Treatment Approaches
Standard chemotherapy for DLBCL is a regimen called R-CHOP, but DHL responds poorly to it. Five-year overall survival rates with R-CHOP alone range from just 22% to 27% for double hit patients. Because of these dismal numbers, many cancer centers use a more intensive regimen called DA-R-EPOCH, which delivers chemotherapy as a continuous infusion over several days and adjusts doses based on how the patient’s blood counts respond. Phase 2 data show higher five-year survival rates with this approach compared to historical R-CHOP results, though no large randomized trial has directly compared the two in DHL patients. A meta-analysis of 11 retrospective studies found that DA-R-EPOCH extended the time before the disease progressed, though the overall survival benefit was not statistically significant.
For patients who respond well to initial chemotherapy, some centers follow up with a stem cell transplant using the patient’s own cells (autologous transplant) to consolidate the response. One program at Oregon Health & Science University reported a two-year progression-free survival of 91% in DHL patients who received DA-R-EPOCH followed by a transplant. These results are encouraging, but they come from a small group of 16 patients, and larger European studies of transplant in high-risk DLBCL have not consistently confirmed the benefit. The approach is generally reserved for patients who are physically fit enough to tolerate the intensive recovery process.
When the Cancer Returns
If DHL relapses after initial treatment, options include CAR T-cell therapy, a treatment in which a patient’s own immune cells are genetically reprogrammed in a lab to recognize and attack lymphoma cells, then infused back into the body. A multicenter analysis found that DHL patients treated with CAR T-cell therapy had a median progression-free survival of 7.5 months, comparable to non-DHL patients at 6.2 months. Median overall survival was about 21 months for DHL patients. However, DHL patients who relapsed after CAR T-cell therapy had the worst subsequent survival, suggesting the cancer becomes increasingly treatment-resistant with each recurrence.
Prognosis and What Affects It
Double hit lymphoma carries a significantly worse prognosis than standard DLBCL, and long-term survivors are rare with conventional treatment. The specific gene partner matters: MYC/BCL2 double hits tend to behave more aggressively than MYC/BCL6 combinations, though both are serious. Stage at diagnosis, LDH level, and the patient’s overall fitness all factor into individual outlook.

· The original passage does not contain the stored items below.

(* ===== verification/MarketJournal.v ===== *)
(** The marketplace journal ([internal/market/journal.go], migrations [0199], [0200]):
    entries of double-entry postings in µUSD, the trigger that keeps each account's
    balance, the mirror entry a refund posts, and the deferred constraint that an entry
    sums to zero in each currency. *)
From S2P Require Import Prelude Money Tables Postings Clock Lxc Royalties MarketTables.
Open Scope Z_scope.
Open Scope i64_scope.

Implicit Types (m : Market).

(** ** Writing an entry *)

(** The lines an entry is written with: no zero, the currency and the funding filled in. *)
Definition journal_line (fundedBy : string) (p : JournalPosting) : JournalPosting :=
  mkPost (jp_account p) (jp_amount p)
    (if bool_decide (jp_currency p = EmptyString) then "USD"%string else jp_currency p)
    (if bool_decide (jp_funding p = EmptyString) then fundedBy else jp_funding p).

Definition journal_lines (fundedBy : string) (ps : list JournalPosting) : list JournalPosting :=
  journal_line fundedBy <$> filter (fun p => jp_amount p <> 0) ps.

Fixpoint journal_rows (id : string) (line : Z) (ps : list JournalPosting) : list PostingRow :=
  match ps with
  | [] => []
  | p :: ps => mkPostingRow id line (jp_account p) (jp_amount p) (jp_currency p) (jp_funding p) :: journal_rows id (line + 1) ps
  end.

(** [currency ~ '^[A-Z]{3}$']. *)
Definition currency_ok (s : string) : bool :=
  match s with
  | String a (String b (String c EmptyString)) => is_upper a && is_upper b && is_upper c
  | _ => false
  end.

(** The CHECKs of [market_journal_postings]. *)
Definition posting_ok (r : PostingRow) : bool :=
  account_ok (pr_account r) && negb (pr_amount r =? 0) && currency_ok (pr_currency r)
  && bool_decide (pr_funding r = "test"%string \/ pr_funding r = "live"%string).

Definition pr_key (r : PostingRow) : string * string * string := (pr_account r, pr_currency r, pr_funding r).

Definition journal_balance (m : Market) (k : string * string * string) : Z := default 0 (mj_balances m !! k).

(** [market_journal_balances_post], after each posting. *)
Definition journal_balances_post (r : PostingRow) : MTx unit :=
  let! old := tx_gets (fun m => journal_balance m (pr_key r)) in
  let! new := market_bigint (old + pr_amount r) in
  tx_modify (fun m => with_mj_balances (<[pr_key r := new]> (mj_balances m)) m).

Fixpoint insert_rows (rows : list PostingRow) : MTx unit :=
  match rows with
  | [] => tx_ret tt
  | r :: rows =>
      constraint (posting_ok r) ;;;
      tx_modify (fun m => with_mj_postings (r :: mj_postings m) m) ;;;
      journal_balances_post r ;;;
      insert_rows rows
  end.

(** One entry and its postings: the entry's id is a primary key, and a kind has one
    entry of a ref. *)
Definition insert_entry (kind : JournalKind) (ref id : string) (at_ : Z) (rows : list PostingRow) : MTx unit :=
  let! old := tx_gets mj_entries in
  constraint (bool_decide (old !! (kind, ref) = None) && bool_decide (map_Forall (fun _ e => e.1 <> id) old)) ;;;
  tx_modify (fun m => with_mj_entries (<[(kind, ref) := (id, at_)]> (mj_entries m)) m) ;;;
  insert_rows rows.

(** The id of a new row: its prefix and a UUID. *)
Definition new_id (c : Ctx) (prefix : string) : MTx string :=
  let! u := store_tx (uuid_new c) in
  tx_ret (prefix +:+ u)%string.

Definition PostJournalTx (c : Ctx) (kind : JournalKind) (ref fundedBy : string) (at_ : Z) (ps : list JournalPosting) : MTx string :=
  match journal_lines fundedBy ps with
  | [] => tx_ret EmptyString
  | lines =>
      let! id := new_id c "mje_" in
      insert_entry kind ref id at_ (journal_rows id 1 lines) ;;;
      tx_ret id
  end.

Definition postClearTx (c : Ctx) (useID : string) (collected fee : Z) (fundedBy : string) (at_ : Z) (payees : list JournalPosting) : MTx unit :=
  PostJournalTx c JournalClear useID fundedBy at_
    (mkPost AccountStripeClearing collected "" "" :: mkPost AccountMarketFee (-! fee) "" "" :: payees) ;;;
  tx_ret tt.

(** [market_journal_reverse_use]: the mirror of a use's clear entry, its sellers' part
    taken from where it is now. *)
Definition reverse_account (released : bool) (a : string) : string :=
  if released then match seller_of "holdback" a with
                   | Some ws => SellerAvailable ws
                   | None => a
                   end
  else a.

Definition reverse_row (id : string) (released : bool) (r : PostingRow) : PostingRow :=
  mkPostingRow id (pr_line r) (reverse_account released (pr_account r)) (- pr_amount r) (pr_currency r) (pr_funding r).

Definition entry_rows (m : Market) (id : string) : list PostingRow :=
  filter (fun r => pr_entry r = id) (reverse (mj_postings m)).

Definition market_journal_reverse_use (c : Ctx) (useID : string) (at_ : Z) : MTx unit :=
  let! entries := tx_gets mj_entries in
  match entries !! (JournalClear, useID) with
  | None => tx_ret tt
  | Some (cleared, _) =>
      let released := bool_decide (is_Some (entries !! (JournalRelease, useID))) in
      let! id := new_id c "mje_" in
      let! rows := tx_gets (fun m => entry_rows m cleared) in
      insert_entry JournalReversal useID id at_ (reverse_row id released <$> rows)
  end.

(** ** Committing *)

Definition entry_total (l : list PostingRow) (entry currency : string) : Z :=
  sumZ (pr_amount <$> filter (fun r => pr_entry r = entry /\ pr_currency r = currency) l).

(** [market_journal_balanced], for the postings a transaction wrote. *)
Definition journal_balanced (inserted all : list PostingRow) : bool :=
  forallb (fun r => forallb (fun q => negb (bool_decide (pr_entry q = pr_entry r)) || (entry_total all (pr_entry q) (pr_currency q) =? 0)) all) inserted.

Definition market_committed {A} (t : MTx A) : MTx A := fun m =>
  match t m with
  | Err e => Err e
  | Ok (a, m') =>
      let l := mj_postings m' in
      if journal_balanced (take (length l - length (mj_postings m)) l) l then Ok (a, m') else Err (EDb ErrUnbalanced)
  end.

(** [JournalBalance]: test and live money together. *)
Definition JournalBalance (account currency : string) : MTx Z :=
  let currency := if bool_decide (currency = EmptyString) then "USD"%string else currency in
  let! b := tx_gets (fun m => map_sum (fun k v => if bool_decide (k.1.1 = account /\ k.1.2 = currency) then v else 0) (mj_balances m)) in
  market_bigint b.

(** ** What an entry does *)

Definition add_balance (r : PostingRow) (b : gmap (string * string * string) Z) : gmap (string * string * string) Z :=
  <[pr_key r := default 0 (b !! pr_key r) + pr_amount r]> b.

Definition add_balances (rows : list PostingRow) (b : gmap (string * string * string) Z) : gmap (string * string * string) Z :=
  foldl (fun b r => add_balance r b) b rows.

(** The state after the entry is written. *)
Definition entered (kind : JournalKind) (ref id : string) (at_ : Z) (rows : list PostingRow) m : Market :=
  with_mj_balances (add_balances rows (mj_balances m))
    (with_mj_postings (rev_append rows (mj_postings m))
      (with_mj_entries (<[(kind, ref) := (id, at_)]> (mj_entries m)) m)).

(** What rows add to the balance kept under a key. *)
Definition rows_on (k : string * string * string) (rows : list PostingRow) : Z :=
  sumZ (pr_amount <$> filter (fun r => pr_key r = k) rows).

Lemma market_committed_ok {A} (t : MTx A) m a m' : market_committed t m = Ok (a, m') -> t m = Ok (a, m').
Proof.
  unfold market_committed. destruct (t m) as [[b m1]|]; [|done]. destruct (journal_balanced _ _); [|done].
  by intros [= -> ->].
Qed.

Lemma store_tx_ok {A} (t : WTx A) m a m' :
  store_tx t m = Ok (a, m') <-> exists s, t (mk_store m) = Ok (a, s) /\ m' = with_mk_store s m.
Proof.
  unfold store_tx. destruct (t (mk_store m)) as [[b s]|e]; split; [|naive_solver|done|naive_solver].
  intros [= <- <-]. eauto.
Qed.

Lemma constraint_ok b m v m' : constraint b m = Ok (v, m') <-> b = true /\ v = tt /\ m' = m.
Proof.
  unfold constraint, tx_guard. destruct b; [rewrite tx_ret_ok|rewrite tx_fail_ok]; destruct v; naive_solver.
Qed.

Lemma market_bigint_ok z r m m' : market_bigint z m = Ok (r, m') <-> r = z /\ m' = m /\ in_i64 z.
Proof. apply sql_bigint_ok. Qed.

Lemma new_id_ok c p m id m' : new_id c p m = Ok (id, m') -> exists s, m' = with_mk_store s m.
Proof.
  intros H. apply tx_bind_ok in H as (u & m1 & H1 & H). apply store_tx_ok in H1 as (s & _ & ->).
  apply tx_ret_ok in H as [_ ->]. eauto.
Qed.

Lemma insert_rows_ok rows : forall m v m', insert_rows rows m = Ok (v, m') ->
  m' = with_mj_balances (add_balances rows (mj_balances m)) (with_mj_postings (rev_append rows (mj_postings m)) m) /\
  Forall (fun r => posting_ok r = true) rows.
Proof.
  induction rows as [|r rows IH]; intros m v m' H; cbn [insert_rows] in H.
  - apply tx_ret_ok in H as [-> ->]. destruct m. done.
  - apply tx_bind_ok in H as (? & m1 & H1 & H). apply constraint_ok in H1 as (Hr & _ & ->).
    unfold journal_balances_post in H. rewrite tx_modify_bind in H.
    apply tx_bind_ok in H as (? & m1 & H1 & H). rewrite tx_gets_bind in H1.
    apply tx_bind_ok in H1 as (? & m2 & H2 & H1). apply market_bigint_ok in H2 as (-> & -> & _).
    apply tx_modify_ok in H1 as ->. apply IH in H as [-> HF]. split; [|by constructor]. destruct m. done.
Qed.

Lemma insert_entry_ok kind ref id at_ rows m v m' : insert_entry kind ref id at_ rows m = Ok (v, m') ->
  m' = entered kind ref id at_ rows m /\ mj_entries m !! (kind, ref) = None /\
  map_Forall (fun _ e => e.1 <> id) (mj_entries m) /\ Forall (fun r => posting_ok r = true) rows.
Proof.
  intros H. unfold insert_entry in H. rewrite tx_gets_bind in H.
  apply tx_bind_ok in H as (? & m1 & H1 & H). apply constraint_ok in H1 as (Hg & _ & ->).
  apply andb_prop in Hg as [H1%bool_decide_eq_true H2%bool_decide_eq_true].
  rewrite tx_modify_bind in H. apply insert_rows_ok in H as [-> HF]. by split_and!.
Qed.

Lemma rows_on_cons k r rows : rows_on k (r :: rows) = (if decide (pr_key r = k) then pr_amount r else 0) + rows_on k rows.
Proof. unfold rows_on. rewrite filter_cons. case_decide; csimpl; lia. Qed.

Lemma add_balances_lookup rows : forall b k,
  default 0 (add_balances rows b !! k) = default 0 (b !! k) + rows_on k rows.
Proof.
  induction rows as [|r rows IH]; intros b k; [cbn; lia|].
  change (add_balances (r :: rows) b) with (add_balances rows (add_balance r b)). rewrite IH, rows_on_cons. unfold add_balance.
  case_decide as D; [subst; rewrite lookup_insert_eq|rewrite lookup_insert_ne by done]; cbn; lia.
Qed.

Lemma entered_balance kind ref id at_ rows m k :
  journal_balance (entered kind ref id at_ rows m) k = journal_balance m k + rows_on k rows.
Proof. unfold journal_balance, entered. cbn. apply add_balances_lookup. Qed.

(** What lines add to an account's balance in dollars of one funding. *)
Definition lines_on (a f : string) (ps : list JournalPosting) : Z :=
  sumZ ((fun p => if decide (jp_account p = a /\ jp_currency p = "USD"%string /\ jp_funding p = f) then jp_amount p else 0) <$> ps).

Lemma journal_rows_on a f id ps : forall line, rows_on (a, "USD"%string, f) (journal_rows id line ps) = lines_on a f ps.
Proof.
  induction ps as [|p ps IH]; intros line; [done|]. cbn [journal_rows]. rewrite rows_on_cons, IH.
  unfold lines_on at 2. cbn [fmap list_fmap sumZ]. unfold pr_key; cbn [pr_account pr_amount pr_currency pr_funding].
  f_equal. apply decide_ext. split; [by intros [= -> -> ->]|by intros (-> & -> & ->)].
Qed.

Lemma lines_on_app a f l k : lines_on a f (l ++ k) = lines_on a f l + lines_on a f k.
Proof. unfold lines_on. by rewrite fmap_app, sumZ_app. Qed.

(** Leaving the zeros out moves no balance. *)
Lemma journal_lines_on a f fb ps :
  lines_on a f (journal_lines fb ps) = lines_on a f (journal_line fb <$> ps).
Proof.
  unfold journal_lines. induction ps as [|p ps IH]; [done|]. rewrite filter_cons. unfold lines_on in *.
  case_decide as D; csimpl; rewrite IH; [done|]. destruct (Z.eq_dec (jp_amount p) 0) as [->|]; [|done]. by repeat case_match.
Qed.

Lemma PostJournalTx_ok c kind ref fb at_ ps m id m' : PostJournalTx c kind ref fb at_ ps m = Ok (id, m') ->
  (journal_lines fb ps = [] /\ m' = m) \/
  (mj_entries m !! (kind, ref) = None /\ map_Forall (fun _ e => e.1 <> id) (mj_entries m) /\
   exists s, m' = entered kind ref id at_ (journal_rows id 1 (journal_lines fb ps)) (with_mk_store s m)).
Proof.
  unfold PostJournalTx. destruct (journal_lines fb ps) as [|l ls] eqn:E.
  - intros H. apply tx_ret_ok in H as [-> ->]. by left.
  - intros H. right. apply tx_bind_ok in H as (i & m1 & H1 & H). apply new_id_ok in H1 as [s ->].
    apply tx_bind_ok in H as (? & m1 & H1 & H). apply tx_ret_ok in H as [-> ->].
    apply insert_entry_ok in H1 as (-> & H1 & H2 & _). cbn in H1, H2. eauto.
Qed.

(** Posting an entry moves no wallet. *)
Lemma new_id_wallets c p m id m' : new_id c p m = Ok (id, m') -> forall ws, lxc_row (mk_store m') ws = lxc_row (mk_store m) ws.
Proof.
  intros H ws. apply tx_bind_ok in H as (u & m1 & H1 & H). apply store_tx_ok in H1 as (s & H1 & ->).
  apply uuid_new_ok in H1 as [_ ->]. by apply tx_ret_ok in H as [_ ->].
Qed.

Lemma PostJournalTx_wallets c kind ref fb at_ ps m id m' : PostJournalTx c kind ref fb at_ ps m = Ok (id, m') ->
  forall ws, lxc_row (mk_store m') ws = lxc_row (mk_store m) ws.
Proof.
  unfold PostJournalTx. destruct (journal_lines fb ps); [by intros [_ ->]%tx_ret_ok|].
  intros H ws. apply tx_bind_ok in H as (i & m1 & H1 & H). rewrite <- (new_id_wallets _ _ _ _ _ H1).
  apply tx_bind_ok in H as (? & m2 & H2 & H). apply tx_ret_ok in H as [_ ->].
  by apply insert_entry_ok in H2 as (-> & _).
Qed.

(** The tables an entry leaves alone. *)
Lemma PostJournalTx_frame c kind ref fb at_ ps m id m' : PostJournalTx c kind ref fb at_ ps m = Ok (id, m') ->
  mk_uses m' = mk_uses m /\ mk_earnings m' = mk_earnings m /\ mk_refunds m' = mk_refunds m /\ mk_holds m' = mk_holds m /\
  mk_payouts m' = mk_payouts m /\ mk_profiles m' = mk_profiles m.
Proof. intros [[_ ->]|(_ & _ & s & ->)]%PostJournalTx_ok; by split_and!. Qed.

With more intensive frontline regimens and consolidation strategies, outcomes are improving for a subset of patients. The shift toward routine FISH testing has also helped, since identifying DHL at diagnosis allows oncologists to skip standard R-CHOP and move directly to more aggressive treatment. Early, accurate genetic classification is one of the most important factors in giving DHL patients the best chance at a durable response.